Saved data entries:
*** Block opens ***

(* ===== verification/Ext2.v ===== *)
(** * The file system in memory (apps/ext2.c, ext2_read.c, ext2_write.c, include/ext2.h,
      ext2_common.h)

    Memory is a map from addresses to bytes; an access to an address that is not mapped faults.  A pointer
    to a block, an inode or a directory entry is its address.  The fields of [struct ext2_filesystem], which are
    set once, are a record.  Messages on the standard output are not modelled, what [ls1] and [cat1]
    print is their result.  The addresses of string literals and of local arrays are
    parameters. *)

From S2P Require Import Prelude Prog CString.

Local Open Scope Z_scope.

(** ** Constants and structures *)

Definition EXT2_SUPERBLOCK_LOCATION : Z := 0x400.
Definition EXT2_SUPERBLOCK_SIZE : Z := 1024.
Definition EXT2_NAME_LEN : Z := 245.
Definition EXT2_NDIR_BLOCKS : Z := 12.
Definition EXT2_NIND_BLOCKS : Z := 1.
Definition EXT2_N_BLOCKS : Z := EXT2_NIND_BLOCKS + EXT2_NDIR_BLOCKS.
Definition EXT2_INODE_ROOT : Z := 1.
Definition DIR_SEP : Z := 47.
Definition EXT2_S_IFREG : Z := 0x8000.
Definition EXT2_S_IFDIR : Z := 0x4000.
Definition EXT2_FT_REG_FILE : Z := 1.
Definition EXT2_FT_DIR : Z := 2.

Record ext2_filesystem : Type := mkfs {
  fs_sb : Z;
  base_addr : Z;
}.

(** Offsets of [struct ext2_super_block], [ext2_group_desc], [ext2_inode] and [ext2_dir_entry_2] *)
Definition s_inodes_count (sb : Z) : Z := sb.
Definition s_blocks_count (sb : Z) : Z := sb + 4.
Definition s_free_blocks_count (sb : Z) : Z := sb + 12.
Definition s_free_inodes_count (sb : Z) : Z := sb + 16.
Definition s_log_block_size (sb : Z) : Z := sb + 24.
Definition s_blocks_per_group (sb : Z) : Z := sb + 32.
Definition s_inodes_per_group (sb : Z) : Z := sb + 40.
Definition s_inode_size (sb : Z) : Z := sb + 88.
Definition bg_block_bitmap (g : Z) : Z := g.
Definition bg_inode_bitmap (g : Z) : Z := g + 4.
Definition bg_free_blocks_count (g : Z) : Z := g + 12.
Definition bg_free_inodes_count (g : Z) : Z := g + 14.
Definition sizeof_group_desc : Z := 32.
Definition i_mode (p : Z) : Z := p.
Definition i_size (p : Z) : Z := p + 4.
Definition i_blocks (p : Z) : Z := p + 28.
Definition i_block (p k : Z) : Z := p + 40 + 4 * k.
Definition sizeof_inode : Z := 120.
Definition d_inode (d : Z) : Z := d.
Definition next_dirent (d : Z) : Z := d + 4.
Definition name_len (d : Z) : Z := d + 8.
Definition filetype (d : Z) : Z := d + 9.
Definition d_name (d : Z) : Z := d + 10.
Definition sizeof_dirent : Z := 256.
(** No block is free. *)
Lemma alloc_loop_full m bb count n : forall i, alloc_ok m bb count -> free_blocks m count = [] -> 0 <= i -> i + Z.of_nat n <= count ->
  run (blk_alloc_loop fs n i) m = Returned m 0.
Proof.
  induction n as [|n IH]; intros i Hal Hfr H0 Hn; [done|]. cbn [blk_alloc_loop].
  destruct (ld32_mapped m _ (word_mapped m bb count i Hal ltac:(lia))) as [w Hw].
  pose proof (used_bit m bb count i w Hal ltac:(lia) Hw) as Hb. destruct (Z.testbit w (i mod 32)).
  - rewrite (run_mget_bind _ _ _ true) by done. apply IH; [done|done|lia|lia].
  - exfalso. assert (Hin : i ∈ free_blocks m count).
    { apply list_elem_of_filter. split; [done|]. apply elem_of_seqZ. lia. }
    rewrite Hfr in Hin. by apply not_elem_of_nil in Hin.
Qed.

(** C32: when blocks are free, [blk_alloc] returns the first of them and marks it, and the other blocks stay as they are: only the word of the
    bitmap with its bit and the two counters of free blocks change.  When none is free it returns 0 and nothing changes. *)
Theorem blk_alloc_spec m bb count : alloc_ok m bb count ->
  match free_blocks m count with
  | [] => run (blk_alloc fs) m = Returned m 0
  | b :: fl => exists m', run (blk_alloc fs) m = Returned m' b /\ alloc_ok m' bb count /\ free_blocks m' count = fl /\
      changes m m' (mark_area bb b)
  end.
Proof.
  intros Hal. destruct (free_blocks m count) as [|b fl] eqn:E.
  - unfold blk_alloc, mld32. rewrite (run_mget_bind _ _ _ count) by apply Hal. pose proof (al_range _ _ _ Hal).
    apply (alloc_loop_full m bb count); [done|done|lia|lia].
  - destruct (run_blk_alloc mret m bb count b fl Hal E) as (m' & Hr & H). exists m'. split; [|done].
    rewrite run_bind in Hr. by destruct (run (blk_alloc fs) m).
Qed.

Lemma free_apart m m' bb count A : alloc_ok m bb count -> changes m m' A -> (forall a, A a -> ~ meta_area bb a) ->
  free_blocks m' count = free_blocks m count.
Proof.
  intros Hal Hc HA. destruct (alloc_apart m m' bb count A Hal Hc HA) as [_ Hu]. apply filter_ext_in. intros i Hi.
  apply elem_of_seqZ in Hi. by rewrite Hu by lia.
Qed.

(** ** Growing a file *)

(** The inode is in memory, apart from what allocation changes. *)
Definition inode_ok (m : cmem) (bb fp : Z) : Prop := mapped m fp 120 /\ forall a, area fp sizeof_inode a -> ~ meta_area bb a.

(** What an allocation for block indices from [idx] on changes *)
Definition marks (bb count a : Z) : Prop := exists b, 0 <= b < count /\ mark_area bb b a.
Definition grow_area (bb count fp idx : Z) (n : nat) (a : Z) : Prop := marks bb count a \/ area (i_block fp idx) (4 * Z.of_nat n) a.

Lemma get_direct m bb count fp idx : alloc_ok m bb count -> 0 <= idx < EXT2_NDIR_BLOCKS ->
  get_inode_block fs m fp idx = Some (i_block fp idx).
Proof.
  intros Hal Hi. pose proof (eq_refl : EXT2_NDIR_BLOCKS = 12). pose proof (eq_refl : EXT2_NIND_BLOCKS = 1).
  unfold get_inode_block, indirect_data_block_size, get_block_size. rewrite (al_log _ _ _ Hal). cbn [mbind option_bind].
  change (Z.shiftl 1024 0 / 4) with 256. rewrite (proj2 (Z.leb_gt _ _)), (proj2 (Z.ltb_ge _ _)) by lia. done.
Qed.

(** A block is allocated and entered in the inode. *)
Lemma grow_step m n bb count fp idx b fl : alloc_ok m bb count -> inode_ok m bb fp ->
  free_blocks m count = b :: fl -> b <> 0 -> 0 <= idx < EXT2_NDIR_BLOCKS ->
  exists m', run (grow_loop fs (S n) fp idx) m = run (k ← grow_loop fs n fp (idx + 1); mret (k + 1)) m' /\
    alloc_ok m' bb count /\ inode_ok m' bb fp /\ free_blocks m' count = fl /\ ld32 m' (i_block fp idx) = Some b /\
    changes m m' (grow_area bb count fp idx 1).
Proof.
  intros Hal [Hm Hap] Hfr Hb0 Hi. pose proof (eq_refl : EXT2_NDIR_BLOCKS = 12).
  destruct (free_first m bb count b fl Hal Hfr) as (Hb & _).
  cbn [grow_loop].
  match goal with |- context [run (blk_alloc fs ≫= ?g) m] => destruct (run_blk_alloc g m bb count b fl Hal Hfr) as (m1 & E1 & Hal1 & Hfr1 & C1) end.
  destruct (st32_spec m1 (i_block fp idx) b) as (m2 & E2 & L2 & C2).
  { eapply mapped_changes; [exact C1|]. intros a Ha. apply Hm. unfold i_block in Ha. lia. }
  assert (Hno : forall a, area (i_block fp idx) 4 a -> ~ meta_area bb a).
  { intros a Ha. apply Hap. unfold area, i_block, sizeof_inode in *. lia. }
  assert (C : changes m m2 (grow_area bb count fp idx 1)).
  { eapply changes_trans; [eapply changes_mono; [|exact C1]|eapply changes_mono; [|exact C2]]; intros a Ha; [left; by exists b|by right]. }
  exists m2. split_and!; try done.
  - rewrite E1, (proj2 (Z.eqb_neq b 0)), (proj2 (Z.ltb_lt idx _)), (run_mget_bind _ _ _ (i_block fp idx)) by (lia || by eapply get_direct). unfold mst32. by rewrite (run_mput_bind _ _ _ m2).
  - by apply (alloc_apart m1 m2 bb count (area (i_block fp idx) 4)).
  - split; [by eapply mapped_changes|done].
  - by rewrite <- Hfr1; apply (free_apart m1 m2 bb count (area (i_block fp idx) 4)).
  - rewrite L2, u32_id; [done|]. unfold is_u32. destruct Hal. lia.
Qed.

Lemma run_grow bb count fp bl : forall m idx rest, alloc_ok m bb count -> inode_ok m bb fp -> free_blocks m count = bl ++ rest ->
  0 ∉ bl -> 0 <= idx -> idx + Z.of_nat (length bl) <= EXT2_NDIR_BLOCKS ->
  exists m', run (grow_loop fs (length bl) fp idx) m = Returned m' (Z.of_nat (length bl)) /\
    alloc_ok m' bb count /\ inode_ok m' bb fp /\ free_blocks m' count = rest /\
    (forall (j : nat) b, bl !! j = Some b -> ld32 m' (i_block fp (idx + Z.of_nat j)) = Some b) /\
    changes m m' (grow_area bb count fp idx (length bl)).
Proof.
  induction bl as [|b bl IH]; intros m idx rest Hal Hin Hfr H0 Hi Hle.
  { by exists m. }
  cbn [length] in Hle. apply not_elem_of_cons in H0 as [Hb0 H0].
  destruct (grow_step m (length bl) bb count fp idx b (bl ++ rest))
    as (m1 & E1 & Hal1 & Hin1 & Hfr1 & L1 & C1); [done|done|done|done|lia|].
  destruct (IH m1 (idx + 1) rest) as (m2 & E2 & Hal2 & Hin2 & Hfr2 & L2 & C2); [done|done|done|done|lia|lia|].
  destruct Hin as [Hmp Hap].
  exists m2. split_and!; try done.
  - cbn [length]. rewrite E1, run_bind, E2. cbn [obind]. simpl. f_equal. lia.
  - intros [|j] x Hx.
    + injection Hx as <-. rewrite <- L1, Z.add_0_r. eapply ld32_changes; [done|]. intros a Ha [(y & Hy & Hme)|Har].
      * apply (Hap a); [|by eapply mark_meta]. unfold area, i_block, sizeof_inode, EXT2_NDIR_BLOCKS in *. lia.
      * unfold area, i_block in *. lia.
    + rewrite <- (L2 j x Hx). f_equal. f_equal. lia.
  - eapply changes_trans; [eapply changes_mono; [|exact C1]|eapply changes_mono; [|exact C2]]; intros a [Ha|Ha]; try (by left);
      right; cbn [length]; unfold area, i_block in *; lia.
Qed.
(** ** Appending to a file

    The entry [d] is for the inode [fp] of a file of [size] octets that fill its blocks, and the free blocks are [bl] and [rest]. *)
Record append_ok (m : cmem) (d fp size bb count : Z) (bl rest : list Z) : Prop := {
  ap_alloc : alloc_ok m bb count;
  ap_inode : inode_ok m bb fp;
  ap_entry : exists n, ld32 m (d_inode d) = Some n /\ ext2_get_inode fs m n = Some fp;
  ap_size : ld32 m (i_size fp) = Some size;
  ap_start : 0 <= size /\ size mod 1024 = 0;
  ap_free : free_blocks m count = bl ++ rest;
  ap_room : size / 1024 + Z.of_nat (length bl) <= EXT2_NDIR_BLOCKS;
  ap_blocks : Forall blk_ok bl;
  ap_mapped : forall b, b ∈ bl -> mapped m (blk_addr b) 1024;
  ap_apart : forall a, in_blocks bl a -> ~ meta_area bb a /\ ~ area fp sizeof_inode a /\ ~ area d 4 a;
  ap_dirent : forall a, area d 4 a -> ~ meta_area bb a /\ ~ area fp sizeof_inode a;
}.

(** The number of blocks for [n] octets *)
Definition blocks_for (n : Z) : Z := n / 1024 + (if n mod 1024 =? 0 then 0 else 1).

(** What the growth of a file changes *)
Definition size_area (bb count fp a : Z) : Prop := marks bb count a \/ area fp sizeof_inode a.

Lemma size_area_meta m bb count fp a : alloc_ok m bb count -> size_area bb count fp a -> meta_area bb a \/ area fp sizeof_inode a.
Proof. intros Hal [(b & Hb & Ha)|Ha]; [left; by eapply mark_meta|by right]. Qed.

Lemma zero_used m d fp size bb count bl rest : append_ok m d fp size bb count bl rest -> 0 ∉ bl /\ NoDup bl.
Proof.
  intros []. split.
  - intros H0. destruct (ap_apart0 (blk_addr 0)) as [Hno _]; [exists 0; split; [done|unfold in_block; lia]|].
    apply Hno. left. unfold in_block. lia.
  - assert (Hnd : NoDup (bl ++ rest)) by (rewrite <- ap_free0; apply NoDup_filter, NoDup_seqZ). by apply NoDup_app in Hnd as [? _].
Qed.

(** After growing, the file has the blocks. *)
Lemma grown_file m m' d fp size bb count bl rest n : append_ok m d fp size bb count bl rest -> alloc_ok m' bb count -> inode_ok m' bb fp ->
  changes m m' (size_area bb count fp) -> ld32 m' (i_size fp) = Some n ->
  (forall (j : nat) b, bl !! j = Some b -> ld32 m' (i_block fp (size / 1024 + Z.of_nat j)) = Some b) ->
  file_at m' d fp n size bl.
Proof.
  intros Hap Hal' Hin' Hc Hsz Hbl. destruct (zero_used _ _ _ _ _ _ _ _ Hap) as [_ Hnd]. pose proof Hap as [].
  destruct ap_start0 as [Hs0 Hs]. assert (0 <= size / 1024) by (apply Z.div_pos; lia).
  assert (Hsb : forall a, area (fs_sb fs) 1024 a -> meta_area bb a).
  { intros a Ha. left. rewrite (al_sb _ _ _ ap_alloc0) in Ha. exact Ha. }
  destruct ap_entry0 as (k & Hk & Hg). split; [|done|done| |].
  - exists k. split.
    + rewrite <- Hk. eapply ld32_changes; [done|]. intros a Ha Hin. destruct (ap_dirent0 a Ha) as [H1 H2].
      by destruct (size_area_meta _ _ _ _ _ ap_alloc0 Hin).
    + rewrite <- Hg. eapply get_inode_changes; [done|]. intros a [(b & Hb & Ha)|Ha].
      * assert (0 <= b / 32 < 256) by (destruct ap_alloc0; Z.div_mod_to_equations; lia).
        destruct ap_alloc0. unfold mark_area, area, s_free_blocks_count, bg_free_blocks_count in *.
        rewrite al_sb0 in *. unfold blk_addr in *. lia.
      * destruct ap_inode0 as [_ Hno]. specialize (Hno a Ha).
        split; intros Hx; apply Hno, Hsb; unfold area in *; lia.
  - split; try done.
    + apply Hal'.
    + intros b Hb. eapply mapped_changes; [done|auto].
    + intros Hlt. apply ld32_mapped. destruct Hin' as [Hm _]. intros a Ha. apply Hm. unfold i_block, EXT2_NDIR_BLOCKS in *. lia.
    + intros a Ha. destruct (ap_apart0 a Ha) as (H1 & H2 & _). split; [|done]. intros Hx. by apply H1, Hsb.
  - intros a Ha. by apply ap_apart0.
Qed.

Lemma run_increase {B} (g : Z -> prog cmem B) m d fp size bb count bl rest n : append_ok m d fp size bb count bl rest ->
  Z.of_nat (length bl) = blocks_for n -> 0 < n -> size + n < 2 ^ 32 ->
  exists m', run (increase_inode_size fs fp n ≫= g) m = run (g (Z.of_nat (length bl))) m' /\ file_at m' d fp (size + n) size bl /\
    alloc_ok m' bb count /\ free_blocks m' count = rest /\ changes m m' (size_area bb count fp).
Proof.
  intros Hap Hn H0 Hmax. destruct (zero_used _ _ _ _ _ _ _ _ Hap) as [Hz _]. pose proof Hap as []. destruct ap_start0 as [Hs0 Hs].
  assert (Hdiv : 0 <= size / 1024) by (apply Z.div_pos; lia). pose proof (eq_refl : EXT2_NDIR_BLOCKS = 12).
  destruct (run_grow bb count fp bl m (size / 1024) rest) as (m1 & E1 & Hal1 & Hin1 & Hfr1 & L1 & C1); try done.
  assert (Hsz : ld32 m1 (i_size fp) = Some size).
  { rewrite <- ap_size0. eapply ld32_changes; [done|]. intros a Ha [(b & Hb & Hm)|Ha2].
    - destruct ap_inode0 as [_ Hno]. apply (Hno a); [unfold area, i_size, sizeof_inode in *; lia|by eapply mark_meta].
    - unfold area, i_block, i_size in *. lia. }
  destruct (st32_spec m1 (i_size fp) (u32 (size + n))) as (m2 & E2 & L2 & C2).
  { intros a Ha. destruct Hin1 as [Hm _]. apply Hm. unfold i_size in Ha. lia. }
  assert (Hu : u32 (size + n) = size + n) by (apply u32_id; unfold is_u32; lia). rewrite !Hu in L2.
  assert (Hno : forall a, area (i_size fp) 4 a -> ~ meta_area bb a).
  { intros a Ha. destruct Hin1 as [_ Hno]. apply Hno. unfold area, i_size, sizeof_inode in *. lia. }
  destruct (alloc_apart m1 m2 bb count (area (i_size fp) 4)) as [Hal2 _]; [done|done|done|].
  assert (C : changes m m2 (size_area bb count fp)).
  { eapply changes_trans; [eapply changes_mono; [|exact C1]|eapply changes_mono; [|exact C2]].
    - intros a [Ha|Ha]; [by left|right]. unfold area, i_block, sizeof_inode, EXT2_NDIR_BLOCKS in *. lia.
    - intros a Ha. right. unfold area, i_size, sizeof_inode in *. lia. }
  exists m2. split_and!; [|eapply grown_file; try done|done| |done].
  - rewrite run_bind. unfold increase_inode_size, mld32, mst32.
    rewrite (run_mget_bind _ _ _ 1024) by (unfold get_block_size; by rewrite (al_log _ _ _ ap_alloc0)).
    rewrite (run_mget_bind _ _ _ size) by done. unfold grow_need. rewrite Hs. change (0 =? 0) with true. cbv zeta beta iota.
    fold (blocks_for n). rewrite <- Hn, Nat2Z.id, Z.add_0_r, run_bind, E1. cbn [obind].
    rewrite (run_mget_bind _ _ _ size) by done. rewrite Z.eqb_refl. by rewrite (run_mput_bind _ _ _ m2).
  - destruct Hin1 as [Hm Hx]. split; [by apply (mapped_changes _ _ _ _ _ C2)|done].
  - intros j b Hj. rewrite <- (L1 j b Hj). eapply ld32_changes; [done|]. intros a Ha. unfold area, i_block, i_size in *. lia.
  - rewrite <- Hfr1. by eapply free_apart.
Qed.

*** Block closes ***

▸ Activity:
Among the records above, extract exactly the lines from the line with "Lemma grown_file m" to the line with "ap_alloc0; Z.div_mod_to_equations; lia).", both lines included, and leave out the rest.

▸ Written solution:
Lemma grown_file m m' d fp size bb count bl rest n : append_ok m d fp size bb count bl rest -> alloc_ok m' bb count -> inode_ok m' bb fp ->
  changes m m' (size_area bb count fp) -> ld32 m' (i_size fp) = Some n ->
  (forall (j : nat) b, bl !! j = Some b -> ld32 m' (i_block fp (size / 1024 + Z.of_nat j)) = Some b) ->
  file_at m' d fp n size bl.
Proof.
  intros Hap Hal' Hin' Hc Hsz Hbl. destruct (zero_used _ _ _ _ _ _ _ _ Hap) as [_ Hnd]. pose proof Hap as [].
  destruct ap_start0 as [Hs0 Hs]. assert (0 <= size / 1024) by (apply Z.div_pos; lia).
  assert (Hsb : forall a, area (fs_sb fs) 1024 a -> meta_area bb a).
  { intros a Ha. left. rewrite (al_sb _ _ _ ap_alloc0) in Ha. exact Ha. }
  destruct ap_entry0 as (k & Hk & Hg). split; [|done|done| |].
  - exists k. split.
    + rewrite <- Hk. eapply ld32_changes; [done|]. intros a Ha Hin. destruct (ap_dirent0 a Ha) as [H1 H2].
      by destruct (size_area_meta _ _ _ _ _ ap_alloc0 Hin).
    + rewrite <- Hg. eapply get_inode_changes; [done|]. intros a [(b & Hb & Ha)|Ha].
      * assert (0 <= b / 32 < 256) by (destruct ap_alloc0; Z.div_mod_to_equations; lia).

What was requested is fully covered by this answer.